Will the government shutdown impact the country's crediting rating. Read about this and other of the day's top business and economic news stories
Jobs Report the Latest Victim of Government Shutdown
The Bureau of Labor Statistic’s Employment Situation report, regularly scheduled for release on the first Friday of the month, will not be seen at this time so we may bring you the government shutdown, now in its fourth day. The closely scrutinized jobs report is considered to be one of the key economic indicators, but those who produce it are among the 800,000 federal employees who are not considered to be “essential” as are air traffic controllers. Among those impacted by the report’s delay, notes The Associated Press, are the Wall Street analysts who base their buy-and-sell decisions in large part on the report. "The economic data everybody looks at all month long leads up to a day like Friday," Jonathan D. Corpina, senior managing partner at Meridian Equity Partners, told the AP. "Without having that core ingredient to your economic calendar, the dish really isn't going to be done."
S&P: U.S. Rating Safe for Now
The United States’ debt rating with Standard & Poor’s will not be affected
by the current battle over funding the government, or the upcoming need to increase the country’s borrowing limit, according to the S&P managing director. Marie Cavanaugh, the S&P managing director and lead analyst told CNBC expects the debt limit to be raised before the Oct. 17 deadline, and said the current government shutdown could actually help the debt limit problem. "We estimate that the shutdown is probably costing about 0.3 percent off the quarterly growth rate for every week that it's shutdown continues,’’ Cavanaugh said. “So in an odd way it may move the (debt ceiling) date back a little bit." The U.S. lost its AAA credit rating with S&P two years ago over the debt ceiling fight. But Cavanaugh said the country’s reduced deficit has improved the company’s outlook on the country’s debt situation.

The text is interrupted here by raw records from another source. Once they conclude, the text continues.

(** X18. [delete_signature] answers 200 only for a stored signature that the
    user may access; the signature is then gone, reading it answers 404 and
    no other document is touched; a refused deletion leaves the datastore as
    it was. *)
Theorem delete_signature_effect (store : gmap string document) (u : user)
    (sid rev : string) :
  (api_status (delete_signature UNRESTRICTED is_accessible store u sid rev).2
   = 200%nat →
   (∃ data, store !! signature_key sid rev = Some data
            ∧ may_access UNRESTRICTED is_accessible u data = true)
   ∧ (delete_signature UNRESTRICTED is_accessible store u sid rev).1
       !! signature_key sid rev = None
   ∧ api_status
       (get_signature UNRESTRICTED is_accessible
          (delete_signature UNRESTRICTED is_accessible store u sid rev).1 u
          sid rev) = 404%nat
   ∧ ∀ k, k ≠ signature_key sid rev →
          (delete_signature UNRESTRICTED is_accessible store u sid rev).1 !! k
          = store !! k)
  ∧ (api_status (delete_signature UNRESTRICTED is_accessible store u sid rev).2
     ≠ 200%nat →
     (delete_signature UNRESTRICTED is_accessible store u sid rev).1 = store).
Proof.
  unfold delete_signature, get_signature.
  destruct (store !! signature_key sid rev) as [data|] eqn:Hdata.
  - destruct (may_access UNRESTRICTED is_accessible u data) eqn:Hacc; simpl.
    + split; [|done]. intros _. rewrite lookup_delete_eq. repeat split; eauto.
      intros k Hk. by rewrite lookup_delete_ne.
    + split; [intros; lia|done].
  - simpl. split; [intros; lia|done].
Qed.

End SignatureHandlerProperties.

Lemma two_revisions_keyed : keyed_by_revision two_revisions.
Proof.
  intros k d H. unfold two_revisions in H.
  apply lookup_insert_Some in H as [[<- <-]|[_ H]]; [by vm_compute|].
  apply lookup_insert_Some in H as [[<- <-]|[_ H]]; [by vm_compute|].
  by rewrite lookup_empty in H.
Qed.

Lemma change_status_deploys :
  change_status ["DEPLOYED"; "NOISY"] ["STAGING"] ["TESTING"; "DISABLED"; "INVALID"]
    "U" (λ _ _, true) two_revisions admin "2020-01-01" "ORG_000001" "2"
    "DEPLOYED"
  = (two_revisions_deployed, ApiResponse (Success true) "" 200).
Proof. vm_compute. reflexivity. Qed.

Lemma change_status_guards_witness :
  "DEPLOYED" ∈ ["DEPLOYED"; "NOISY"] ++ ["TESTING"; "DISABLED"; "INVALID"]
  ∧ (is_admin admin = true ∨ "DEPLOYED" ∉ ["DEPLOYED"; "NOISY"])
  ∧ ∃ data,
      two_revisions !! signature_key "ORG_000001" "2" = Some data
      ∧ may_access "U" (λ _ _, true) admin data = true
      ∧ (doc_al_status data ∈ ["STAGING"] →
         "DEPLOYED" ∈ ["TESTING"; "DISABLED"; "INVALID"])
      ∧ (doc_al_status data ∈ ["DEPLOYED"; "NOISY"] →
         "DEPLOYED" ∉ ["TESTING"; "DISABLED"; "INVALID"])
      ∧ two_revisions_deployed !! signature_key "ORG_000001" "2"
        = Some (Document (doc_name data) (doc_type data)
                  (doc_classification data) (doc_rule_id data)
                  (doc_rule_version data) "DEPLOYED" (Some "2020-01-01")
                  (Some (uname admin))).
Proof.
  exact (change_status_guards _ _ _ _ _ _ _ _ _ _ _ _ _
           change_status_deploys eq_refl).
Defined.

Lemma change_status_refused_witness : two_revisions = two_revisions.
Proof.
  assert (Hrun :
    change_status ["DEPLOYED"; "NOISY"] ["STAGING"]
      ["TESTING"; "DISABLED"; "INVALID"] "U" (λ _ _, true) two_revisions
      analyst "2020-01-01" "ORG_000001" "2" "DEPLOYED"
    = (two_revisions,
       ApiResponse NoData
         "Only admins are allowed to change the signature status to a deployed status."
         403)) by (vm_compute; reflexivity).
  assert (Hno : api_status
                  (ApiResponse NoData
                     "Only admins are allowed to change the signature status to a deployed status."
                     403) ≠ 200%nat) by (simpl; lia).
  exact (change_status_refused _ _ _ _ _ _ _ _ _ _ _ _ _ Hrun Hno).
Defined.

Lemma change_status_single_revision_witness :
  (∀ k d, two_revisions_deployed !! k = Some d →
          String.prefix "ORG_000001" k = true →
          doc_al_status d = "DEPLOYED" → k = signature_key "ORG_000001" "2")
  ∧ (∀ k, String.prefix "ORG_000001" k = false →
          two_revisions_deployed !! k = two_revisions !! k)
  ∧ keyed_by_revision two_revisions_deployed.
Proof.
  assert (Hstatus : "DEPLOYED" ∉ ["DISABLED"; "INVALID"; "TESTING"]).
  { intros H. repeat (apply elem_of_cons in H as [H|H]; [discriminate|]).
    by apply elem_of_nil in H. }
  exact (change_status_single_revision _ _ _ _ _ _ _ _ _ _ _ _ _
           two_revisions_keyed change_status_deploys eq_refl Hstatus).
Defined.

Lemma delete_signature_effect_witness :
  ((∃ data, two_revisions !! signature_key "ORG_000001" "1" = Some data
            ∧ may_access "U" (λ _ _, true) admin data = true)
   ∧ (delete_signature "U" (λ _ _, true) two_revisions admin "ORG_000001" "1").1
       !! signature_key "ORG_000001" "1" = None
   ∧ api_status
       (get_signature "U" (λ _ _, true)
          (delete_signature "U" (λ _ _, true) two_revisions admin
             "ORG_000001" "1").1 admin "ORG_000001" "1") = 404%nat
   ∧ ∀ k, k ≠ signature_key "ORG_000001" "1" →
          (delete_signature "U" (λ _ _, true) two_revisions admin
             "ORG_000001" "1").1 !! k = two_revisions !! k)
  ∧ (delete_signature "U" (λ _ _, false) two_revisions analyst "ORG_000001"
       "1").1 = two_revisions.
Proof.
  split.
  - apply (proj1 (delete_signature_effect "U" (λ _ _, true) two_revisions admin
                    "ORG_000001" "1")).
    vm_compute. reflexivity.
  - apply (proj2 (delete_signature_effect "U" (λ _ _, false) two_revisions
                    analyst "ORG_000001" "1")).
    vm_compute. lia.
Defined.

Lemma service_refusals_change_nothing_witness :
  (add_service {["Extract" := {["stage" := JStr "EXTRACT"]}]} "Extract" ∅).1
  = {["Extract" := {["stage" := JStr "EXTRACT"]}]}
  ∧ (set_service {["Extract" := {["stage" := JStr "EXTRACT"]}]} "Extract"
       {["name" := JStr "Other"]}).1
    = {["Extract" := {["stage" := JStr "EXTRACT"]}]}
  ∧ (remove_service {["Extract" := {["stage" := JStr "EXTRACT"]}]} "Other").1
    = {["Extract" := {["stage" := JStr "EXTRACT"]}]}
  ∧ ((remove_service {["Extract" := {["stage" := JStr "EXTRACT"]}]}
        "Extract").1 !! "Extract" = None
     ∧ api_status
         (get_service
            (remove_service {["Extract" := {["stage" := JStr "EXTRACT"]}]}
               "Extract").1 "Extract") = 404%nat
     ∧ ∀ m, m ≠ "Extract" →
            (remove_service {["Extract" := {["stage" := JStr "EXTRACT"]}]}
               "Extract").1 !! m
            = ({["Extract" := {["stage" := JStr "EXTRACT"]}]}
                 : gmap string (gmap string json)) !! m).
Proof.
  repeat apply conj.
  - apply (proj1 (service_refusals_change_nothing _ "Extract" ∅)).
    vm_compute. lia.
  - apply (proj1 (proj2 (service_refusals_change_nothing _ "Extract"
                           {["name" := JStr "Other"]}))).
    vm_compute. lia.
  - apply (proj1 (proj2 (proj2 (service_refusals_change_nothing _ "Other" ∅)))).
    vm_compute. lia.
  - apply (proj2 (proj2 (proj2 (service_refusals_change_nothing _ "Extract" ∅)))).
    vm_compute. reflexivity.
  - apply (proj2 (proj2 (proj2 (service_refusals_change_nothing _ "Extract" ∅)))).
    vm_compute. reflexivity.
  - apply (proj2 (proj2 (proj2 (service_refusals_change_nothing _ "Extract" ∅)))).
    vm_compute. reflexivity.
Defined.

(** * Safe mode: the bundle carries its own dependencies *)

(** X19. In safe mode every rule of the bundle that was filed in a
    dependency bucket (a private or standard rule with a non-empty dependency
    list) has all its dependency names among the names of the rules of the
    bundle: a rule is never kept without the rules it depends on. *)
Theorem safe_bundle_dependencies_closed (fetched : list sig) (bd : bundle)
    (r : sig) (d : string) :
  sort_rules true fetched = Ok bd →
  r ∈ bundle_rules bd → in_private_dep r = true ∨ in_dep r = true →
  d ∈ depends_of r → d ∈ names_of (bundle_rules bd).
Proof.
  intros H Hr Hbucket Hd. apply sort_rules_spec in H
    as (b & e0 & placed_p & stalled_p & errs_p & placed_g & stalled_g & errs_g
        & Hprep & Hbundle & _ & _ & Hdp_p & _ & Hdp_g & _).
  apply prepare_spec in Hprep as (_ & Hg & Hpn & _ & Hn & _ & Hres & _).
  rewrite !app_nil_r in Hbundle. rewrite app_nil_r in Hdp_g.
  assert (Hnot : ∀ (f : sig → bool) l,
            l ≡ₚ filter (λ s, f s) (resolution_input true fetched) →
            (∀ s, f s = true → in_private_dep s = false ∧ in_dep s = false) →
            r ∉ l).
  { intros f l Hl Hf Hin. rewrite Hl in Hin.
    apply list_elem_of_filter in Hin as [Hfr _].
    destruct (Hf r) as [? ?]; [by destruct (f r)|].
    destruct Hbucket; congruence. }
  assert (Hseed : ∀ x, resolved (name_map e0) x → x ∈ names_of (bundle_rules bd)).
  { intros x Hx. apply Hres in Hx. rewrite Hbundle, !names_of_app in *.
    rewrite !elem_of_app in *. tauto. }
  rewrite Hbundle in Hr. rewrite !elem_of_app in Hr.
  destruct Hr as [Hr|[Hr|[Hr|[Hr|Hr]]]].
  - exfalso. revert Hr. apply (Hnot _ _ Hg).
    unfold in_private_dep, in_dep. intros s ->. done.
  - exfalso. revert Hr. apply (Hnot _ _ Hpn).
    unfold in_private_no_dep, in_private_dep, in_dep. intros s.
    destruct (is_global s), (is_private s), (no_depends s); done.
  - apply list_elem_of_split in Hr as (pre & post & ->).
    destruct (Hdp_p pre r post d eq_refl Hd) as [Hs|Hpre]; [by apply Hseed|].
    rewrite Hbundle, !names_of_app, !elem_of_app. tauto.
  - exfalso. revert Hr. apply (Hnot _ _ Hn).
    unfold in_no_dep, in_private_dep, in_dep. intros s.
    destruct (is_global s), (is_private s), (no_depends s); done.
  - apply list_elem_of_split in Hr as (pre & post & ->).
    destruct (Hdp_g pre r post d eq_refl Hd) as [[Hs|Hp]|Hpre];
      [by apply Hseed| |].
    + rewrite Hbundle, !names_of_app, !elem_of_app. tauto.
    + rewrite Hbundle, !names_of_app, !elem_of_app. tauto.
Qed.

Lemma safe_bundle_dependencies_closed_witness :
  "C" ∈ names_of (bundle_rules (Bundle [rule_c; rule_b] [] [])).
Proof.
  assert (Hrun : sort_rules true [rule_b; rule_c]
                 = Ok (Bundle [rule_c; rule_b] [] [])).
  { vm_compute. reflexivity. }
  assert (Hr : rule_b ∈ bundle_rules (Bundle [rule_c; rule_b] [] [])).
  { right. left. }
  assert (Hd : "C" ∈ depends_of rule_b) by left.
  exact (safe_bundle_dependencies_closed _ _ rule_b "C" Hrun Hr
           (or_intror eq_refl) Hd).
Defined.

Twitter Unseals IPO Documents
Documents unsealed by Twitter in advance of its eagerly-awaited planned initial public offering of stock reveal for the first time how much the social networking company makes. According to the IPO filings, Twitter generated $317 million in revenue in 2012 and had more than 218 million active users in the second quarter, up 44 percent from a year earlier. That compares with nearly 1.2 billion for Facebook and 240 million for LinkedIn. Founded in 2006, Twitter has never turned a profit and has an uninterrupted history of losses totaling $419 million since its inception. Twitter disclosed three weeks ago that it filed confidential papers to start the IPO process. The company was taking advantage of federal legislation passed last year that allows companies with less than $1 billion in revenue in its previous fiscal year to avoid submitting public IPO documents, The Associated Press reports. Twitter is required to unseal its documents at least three weeks before it starts holding events around the country to woo potential investors. At this rate, the company will likely price its IPO by Thanksgiving.

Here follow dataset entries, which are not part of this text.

(** ** C10: the entry point always returns a boolean *)

(** C10. For every file system, path value, handle and world,
    [registerOpfsFile] ends normally with a boolean: no exception reaches
    the caller.  Whenever registration runs to its end (the file system is
    there, [makedev], [registerDevice] and [mkdev] return normally on a
    string path) the call returns [true] and leaves the counter at the
    allocated minor, the file system as [mkdev] left it and the console
    untouched; and it returns [true] only then, so every failure gives
    [false].  When [FS] is undefined it is [false], the minor counter and
    [FS] are left as they were, and the only effect is one line on the
    error console. *)
Theorem registerOpfsFile_returns_boolean {T D S} (fs : HostFS T D S)
    (path : JSValue) (accessHandle : SyncAccessHandle S) (w : World T) :
  exists (b : bool) (w' : World T),
    registerOpfsFile fs path accessHandle w = (Normal b, w') /\
    (forall t4, registration_completes fs path accessHandle w t4 ->
       b = true /\
       w' = mkWorld (Some (next_minor w)) (Some t4) (console w)) /\
    (b = true -> exists t4, registration_completes fs path accessHandle w t4) /\
    (FS w = None ->
     b = false /\
     opfs_device_minor w' = opfs_device_minor w /\
     FS w' = FS w /\
     console w' = console w ++ [mkLog "FS not initialized." None]).
Proof.
  destruct (FS w) as [t|] eqn:HFS.
  - rewrite (registerOpfsFile_run fs path accessHandle w t HFS).
    cbv zeta. unfold caught.
    destruct (FS_makedev fs 80 (next_minor w) t) as [[device|e] t1] eqn:Hmk.
    2:{ eexists false, _. split; [reflexivity|]. split; [|split; discriminate].
        intros t4 (t' & dv & ta & tb & p & r & tc & Ht & Hm & _).
        congruence. }
    destruct (FS_registerDevice fs device _ t1) as [[[]|e] t2] eqn:Hreg.
    2:{ eexists false, _. split; [reflexivity|]. split; [|split; discriminate].
        intros t4 (t' & dv & ta & tb & p & r & tc & Ht & Hm & Hr & _).
        congruence. }
    destruct path as [|n|p].
    1,2: eexists false, _; (split; [reflexivity|]);
         (split; [|split; discriminate]);
         intros t4 (t' & dv & ta & tb & p & r & tc & _ & _ & _ & Hp & _);
         discriminate.
    destruct (FS_mkdir fs (dirPath_of p) t2) as [r t3] eqn:Hdir. cbn [snd].
    destruct (FS_mkdev fs (VString p) device t3) as [[[]|e] t4] eqn:Hdev.
    + eexists true, _. split; [reflexivity|]. split; [|split; [|discriminate]].
      * intros t4' (t' & dv & ta & tb & p' & r' & tc
                    & Ht & Hm & Hr & Hp & Hd & Hv).
        split; [reflexivity|].
        assert (t' = t) by congruence. subst t'.
        rewrite Hmk in Hm. injection Hm as <- <-.
        rewrite Hreg in Hr. injection Hr as <-.
        injection Hp as <-.
        rewrite Hdir in Hd. injection Hd as <- <-.
        rewrite Hdev in Hv. injection Hv as <-. reflexivity.
      * intros _. exists t4, t, device, t1, t2, p, r, t3. auto 10.
    + eexists false, _. split; [reflexivity|]. split; [|split; discriminate].
      intros t4' (t' & dv & ta & tb & p' & r' & tc
                  & Ht & Hm & Hr & Hp & Hd & Hv).
      congruence.
  - rewrite (registerOpfsFile_no_FS fs path accessHandle w HFS).
    eexists false, _. split; [reflexivity|]. split; [|split].
    + intros t4 (t' & dv & ta & tb & p & r & tc & Ht & _). congruence.
    + discriminate.
    + intros _. simpl. auto.
Qed.
(** * The two-mode chat client and the run explorer of [app.js]

    A shallow embedding of the browser script in its version with the
    run explorer; [frontend/app.js] is the earlier version, with the same
    [startConversational], [startFullPromptMode] and [sendMessage] and a
    flat file list in place of the explorer.

    The page state holds the session ([mode], [fullUsed], the transcript
    in [chatEl], the input box, the send button), the explorer
    ([runsHistory], [historyIndex], [cwd], the file table, the
    breadcrumb, the three navigation buttons) and the requests that are
    in flight.  Strings hold text in UTF-8.  An [async] function is
    split where it awaits: the part that runs up to the [fetch], and the
    part that runs when the response settles, which [resolve] starts.  The script is single threaded, so
    each part runs to its end before another event is handled.

    The validation drawer is a state of its own beside the page, and
    [formatSize] a function on exact numbers.  What the breadcrumb holds
    is read back from the markup the script assigns, as the browser
    parses it.  Left out, as they touch
    no variable of the script or depend on the browser: [autoSize],
    [focus], scrolling, placeholders, the visibility of the composer,
    the markup [renderMarkdown] produces and the date of a file row. *)

From Stdlib Require Import String Ascii List ZArith Lia Bool.
From Stdlib Require Import QArith Qround DecimalString Lqa.
Import ListNotations.
Open Scope string_scope.
Open Scope Z_scope.

(** ** JavaScript values and string operations used by the script *)

Module Js.

(** [a || b] where [a] is a string: the empty string is falsy. *)
Definition or_str (a b : string) : string :=
  if (a =? "")%string then b else a.

(** [a || b] where [a] may be [undefined] or [null]. *)
Definition or_opt (a : option string) (b : string) : string :=
  match a with
  | Some x => or_str x b
  | None => b
  end.
(** * Food delivery dispatch simulation: a shallow embedding of food_dis_sim.py

    The program is a discrete-event simulation written against the SimPy
    library: [run_simulation] builds an [Environment], starts the generator
    [food_delivery], which spawns one [handle_order] generator per order, and
    runs the event loop until [sim_duration].

    Modelling choices.
    - SimPy ([Environment], [Process], [Timeout], [Resource]) and the modules
      [random] and [statistics] are libraries the program imports.  The
      definitions that stand for them follow the code of those libraries,
      and name the method they stand for.
    - Python floats are modelled by exact rationals [Q].
    - The random source is the stream [rs] of the values
      [-log(1.0 - random())] that [random.expovariate] divides by its rate;
      [rng] is the number of values consumed so far.
    - A generator is modelled by its suspension point ([process]); an event
      of the queue carries the process its callback resumes.
    - The event loop [while True: self.step()] may run for ever (all
      inter-arrival samples equal to 0), so [run_loop] takes a number of
      steps it may perform and answers [None] when they are used up.
    - [trace] is an observation log: it records, in execution order, which
      statements of the generators ran.  Nothing reads it. *)

From Stdlib Require Import QArith ZArith List Lia Lqa Bool Sorted Permutation.
From Stdlib Require Import Qround.
From Stdlib Require Strings.String.
Import String.StringSyntax.
Import ListNotations.
Delimit Scope string_scope with string.
Open Scope Q_scope.

(** ** Exceptions *)

Inductive value_error :=
| capacity_not_positive   (* simpy.Resource: "capacity" must be > 0 *)
| until_not_after_now     (* Environment.run: until must be > the current time *)
| negative_delay.         (* Environment.timeout: negative delay *)

Inductive exn :=
| ValueError (why : value_error)
| ZeroDivisionError
| StatisticsError
| RuntimeError.

Inductive result (A : Type) :=
| Return (a : A)
| Raise (e : exn).
Arguments Return {A} a.
Arguments Raise {A} e.

(** ** Arithmetic of the source *)

Definition Qltb (x y : Q) : bool := negb (Qle_bool y x).

(** Python's [a / b] on floats. *)
Definition truediv (a b : Q) : result Q :=
  if Qeq_bool b 0 then Raise ZeroDivisionError else Return (a / b).

(** [random.expovariate(lambd)] is [-log(1.0 - random()) / lambd]; [e] is the
    value of the numerator. *)
Definition expovariate (lambd : Q) (e : Q) : result Q := truediv e lambd.

Definition sum (l : list Q) : Q := fold_right Qplus 0 l.

Definition len {A} (l : list A) : Q := inject_Z (Z.of_nat (length l)).

(** [statistics.mean]. *)
Definition mean (l : list Q) : result Q :=
  match l with
  | [] => Raise StatisticsError
  | _ => Return (sum l / len l)
  end.

(** ** Processes: the two generators at their suspension points *)

Inductive fd_point :=
| fd_entry                        (* created, not started *)
| fd_line27 (order_id : nat).     (* suspended at [yield env.timeout(interarrival)] *)

Inductive ho_point :=
| ho_entry (order_id : nat)                               (* created, not started *)
| ho_line35 (order_id : nat) (arrival_time : Q)           (* suspended at [yield req] *)
| ho_line38 (order_id : nat) (arrival_time wait_time : Q). (* suspended at [yield env.timeout(service_time)] *)

Inductive process :=
| FoodDelivery (pt : fd_point)
| HandleOrder (pt : ho_point).

Definition ho_order (pt : ho_point) : nat :=
  match pt with
  | ho_entry k | ho_line35 k _ | ho_line38 k _ _ => k
  end.

(** ** Events and the event queue *)

Inductive event :=
| Initialize (p : process)        (* starts a new process *)
| Timeout (p : process)           (* a timeout, yielded by [p] *)
| Request (pt : ho_point)         (* a granted request, yielded by [pt] *)
| Release                         (* a release; its callback is [_trigger_put] *)
| Process (failure : option exn)  (* the end of a process *)
| Until.                          (* the event [run] stops at *)

Definition URGENT : nat := 0.
Definition NORMAL : nat := 1.

(** An entry [(time, priority, eid, event)] of [Environment._queue]. *)
Record item := mkItem { time : Q; priority : nat; id : nat; ev : event }.

(** Tuple comparison of the entries; the event itself is never compared,
    because [eid]s are distinct. *)
Definition item_ltb (x y : item) : bool :=
  match time x ?= time y with
  | Lt => true
  | Gt => false
  | Eq => match Nat.compare (priority x) (priority y) with
          | Lt => true
          | Gt => false
          | Eq => Nat.ltb (id x) (id y)
          end
  end.

(** The heap is kept as the list of its entries in increasing order:
    [heappop] removes the head. *)
Fixpoint heappush (x : item) (q : list item) : list item :=
  match q with
  | [] => [x]
  | y :: q' => if item_ltb x y then x :: q else y :: heappush x q'
  end.

(** ** The state of one run *)

Record Environment := mkEnv { now : Q; eid : nat; queue : list item }.

(** [simpy.Resource]: [users] holds the granted requests and [put_queue] the
    waiting ones.  A request is named by the order of the [handle_order]
    frame that created it.  The get queue is empty between any two
    statements, because a release succeeds as soon as it is created. *)
Record Resource := mkResource { users : list nat; put_queue : list ho_point }.

Record Results := mkResults {
  wait_times : list Q;
  system_times : list Q;
  completed_orders : list nat }.

Inductive action :=
| Spawned (order_id : nat) (t : Q)     (* line 29: [env.process(handle_order(...))] *)
| Requested (order_id : nat) (t : Q)   (* line 34: [driver_resource.request()] *)
| Granted (order_id : nat) (t : Q)     (* the pool gives a driver to the request *)
| Completed (order_id : nat) (wait_time system_time : Q) (t : Q).  (* lines 41-43 *)

Record state := mkState {
  env : Environment;
  driver_resource : Resource;
  results : Results;
  rng : nat;
  trace : list action }.

Definition with_env (f : Environment -> Environment) (st : state) : state :=
  mkState (f (env st)) (driver_resource st) (results st) (rng st) (trace st).

Definition with_resource (f : Resource -> Resource) (st : state) : state :=
  mkState (env st) (f (driver_resource st)) (results st) (rng st) (trace st).

Definition with_results (f : Results -> Results) (st : state) : state :=
  mkState (env st) (driver_resource st) (f (results st)) (rng st) (trace st).

Definition log (a : action) (st : state) : state :=
  mkState (env st) (driver_resource st) (results st) (rng st) (trace st ++ [a]).

Definition clock (st : state) : Q := now (env st).

(** [Environment.schedule(event, priority, delay)]. *)
Definition schedule (prio : nat) (delay : Q) (e : event) (st : state) : state :=
  with_env (fun en =>
    mkEnv (now en) (S (eid en))
          (heappush (mkItem (now en + delay) prio (eid en) e) (queue en))) st.

(** [users.remove(request)] inside [try ... except ValueError: pass]. *)
Fixpoint remove_first (k : nat) (l : list nat) : list nat :=
  match l with
  | [] => []
  | x :: l' => if Nat.eqb x k then l' else x :: remove_first k l'
  end.

Inductive signal :=
| Continue
| StopSimulation
| Crash (e : exn)
| EmptySchedule.

Section Model.

Variable num_drivers : Z.
Variables arrival_rate service_time_mean : Q.
Variable rs : nat -> Q.

(** [random.expovariate(lambd)] on the shared random source: the sample is
    consumed before the division. *)
Definition draw (lambd : Q) (st : state) : result Q * state :=
  (expovariate lambd (rs (rng st)),
   mkState (env st) (driver_resource st) (results st) (S (rng st)) (trace st)).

Institute of Supply Management Survey Shows Slight Drop in Non-Manufacturing Growth
The Institute of Supply Management issued its non-manufacturing report and said growth in the U.S. services sector has dropped after nearing an eight-year high in August. The ISM non-manufacturing survey index fell to 54.4 in September after reaching 58.6 in August, the highest pace of growth since December of 2005. Any reading above 50 indicates an expansion in the U.S. services sector. The employment index among non-manufacturing service jobs dropped to 52.7 in September from its 2013 high of 57 in August. The ISM manufacturing sector report on Tuesday showed the goods-producing sector expanded at its fastest pace in nearly 2 ½ years.
Super-Expensive Apartments in New York Selling Fast
Sales of apartments priced at $10 million or more jumped 75 percent in the third quarter, according to New York real estate firm Brown Harris Stevens, pushing the average sales price up 8 percent from the third-quarter of 2012. The median price for apartments in New York has risen just 3 percent from last year, to $870,000, which is still the highest median price in four years. There is also a growth in apartment inventory in New York, and the average selling time is down to 77 days, a 29 percent drop from 2012.
RadioShack Receiving Plugs for New Financing
Reuters is reporting exclusively that RadioShack has received several offers for new financing that could help cut its borrowing costs and assuage vendors and other partners that it has sufficient cash to fund turnaround efforts led by Chief Executive Joe Magnacca. Offers have reportedly come from current lenders Bank of America Corp and Wells Fargo 7 Co, sources told Reuters. General Electric Co. and JPMorgan are also considering making offers. RadioShack reported a wider-than-expected loss in its most recent quarter. Sales have been in plummeting in the face of competition, executive departures and a less than hip image that has failed to connect with younger shoppers.